Investigators described them as members of paramilitary groups angered by Whitmer’s COVID-19 policies, which shut down schools and restricted the economy.

Eleven women and seven men were selected as jurors in the Republican-leaning county, a rural area popular with tourists. Whitmer has a vacation home in the Lake Michigan village of Elk Rapids.

Rollstin told jurors the three defendants supported a plan hatched by ringleaders Adam Fox and Barry Croft to abduct the two-term Democratic governor there and blow up a bridge to prevent law enforcement officers from aiding her.

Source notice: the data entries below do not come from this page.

Lemma short_scan_plain b len dot rest :
  (Mount.SLASH ∉ b) → (DOT ∉ b) → len + Z.of_nat (length b) ≤ 12 →
  short_scan (b ++ rest) len dot = short_scan rest (len + Z.of_nat (length b)) dot.
Proof.
  revert len. induction b as [|c b IH]; intros len Hs Hd Hl; [by rewrite Z.add_0_r|].
  rewrite not_elem_of_cons in Hs, Hd. destruct Hs as [Hs Hs'], Hd as [Hd Hd'].
  cbn [app short_scan length] in *. rewrite (proj2 (Z.eqb_neq c Mount.SLASH)), (proj2 (Z.eqb_neq c DOT)) by congruence.
  cbn [andb]. replace (12 <? len + 1) with false by lia. rewrite IH by (done || lia). f_equal. lia.
Qed.

Lemma short_chars_app s t i dot :
  short_chars (s ++ t) i dot = short_chars s i dot && short_chars t (i + Z.of_nat (length s)) dot.
Proof.
  revert i. induction s as [|c s IH]; intros i; cbn [app short_chars length]; [by rewrite Z.add_0_r|].
  rewrite IH, andb_assoc. do 2 f_equal. lia.
Qed.

Lemma short_chars_no_dot s i dot :
  dot < i ∨ i + Z.of_nat (length s) ≤ dot → short_chars s i dot = true ↔ Forall (λ c, short_char c = true) s.
Proof.
  revert i. induction s as [|c s IH]; intros i Hd; cbn [short_chars length] in *; [done|].
  rewrite andb_true_iff, Forall_cons, IH by lia. replace (i =? dot) with false by lia. done.
Qed.

(** What the scan finds in a text it accepts. *)
Lemma short_scan_split s len dot len' dot' :
  short_scan s len dot = Some (len', dot') → 0 ≤ len →
  len' = len + Z.of_nat (length s) ∧ (s = [] ∨ len' ≤ 12) ∧ (Mount.SLASH ∉ s) ∧
  ((DOT ∉ s) ∧ dot' = dot ∨ dot < 0 ∧ ∃ b e, s = b ++ DOT :: e ∧ (DOT ∉ b) ∧ (DOT ∉ e) ∧ dot' = len + Z.of_nat (length b)).
Proof.
  revert len dot. induction s as [|c s IH]; intros len dot H Hl; cbn [short_scan length] in *.
  { injection H as -> ->. split_and!; [lia|by left|set_solver|left; split; [set_solver|done]]. }
  destruct (Z.eqb_spec c Mount.SLASH) as [|Hs]; [done|].
  destruct ((c =? DOT) && (0 <=? dot)) eqn:Ed; [done|]. destruct (12 <? len + 1) eqn:El; [done|].
  apply IH in H as (-> & Hlen & Hsl & Hdot); [|lia]. split_and!; [lia| |set_solver|].
  { right. destruct Hlen as [->|]; simpl; lia. }
  destruct (Z.eqb_spec c DOT) as [->|Hc].
  - right. split; [simpl in Ed; lia|]. destruct Hdot as [[Hd ->]|[? _]].
    + exists [], s. split_and!; [done|set_solver|done|simpl; lia].
    + lia.
  - destruct Hdot as [[Hd ->]|(Hn & b & e & -> & Hb & He & ->)].
    + left. split; [set_solver|done].
    + right. split; [done|]. exists (c :: b), e. split_and!; [done|set_solver|done|simpl; lia].
Qed.

Lemma short_chars_dot b e :
  short_chars (b ++ DOT :: e) 0 (Z.of_nat (length b)) = true ↔
  Forall (λ c, short_char c = true) b ∧ Forall (λ c, short_char c = true) e.
Proof.
  rewrite short_chars_app. cbn [short_chars]. rewrite Z.eqb_refl. cbn [orb andb].
  rewrite andb_true_iff, !short_chars_no_dot by lia. done.
Qed.

Lemma short_plain b : Forall (λ c, short_char c = true) b → (Mount.SLASH ∉ b) ∧ (DOT ∉ b).
Proof.
  rewrite Forall_forall. intros H. split; intros Hin%H; apply short_char_ok in Hin; by destruct Hin.
Qed.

Informants and undercover FBI agents were inside the group for months, leading to arrests. Whitmer was not physically harmed.

The Null brothers, both 41, were leaders of a group called the Michigan Liberty Militia and supported the so-called “boogaloo” movement that wanted to overthrow the government, Rollstin said. Molitor, 39, was recruited by Fox to join his “civilian army,” the prosecutor said.

Rollstin used audio and video clips, social media posts and snippets of encrypted online conversations to outline the scheme and the three defendants’ alleged roles.

The Null brothers, he said, took part in surveillance of Whitmer’s home and paramilitary training exercises, one at a makeshift “kill house” intended to prepare for an assault on the governor’s dwelling.

Rollstin said Molitor also joined one of the observation missions, shot video of the house and provided an electronic device.

All three defendants “knew what the plan was about,” the prosecutor said. “There was no doubt this was going to be an act of terrorism.”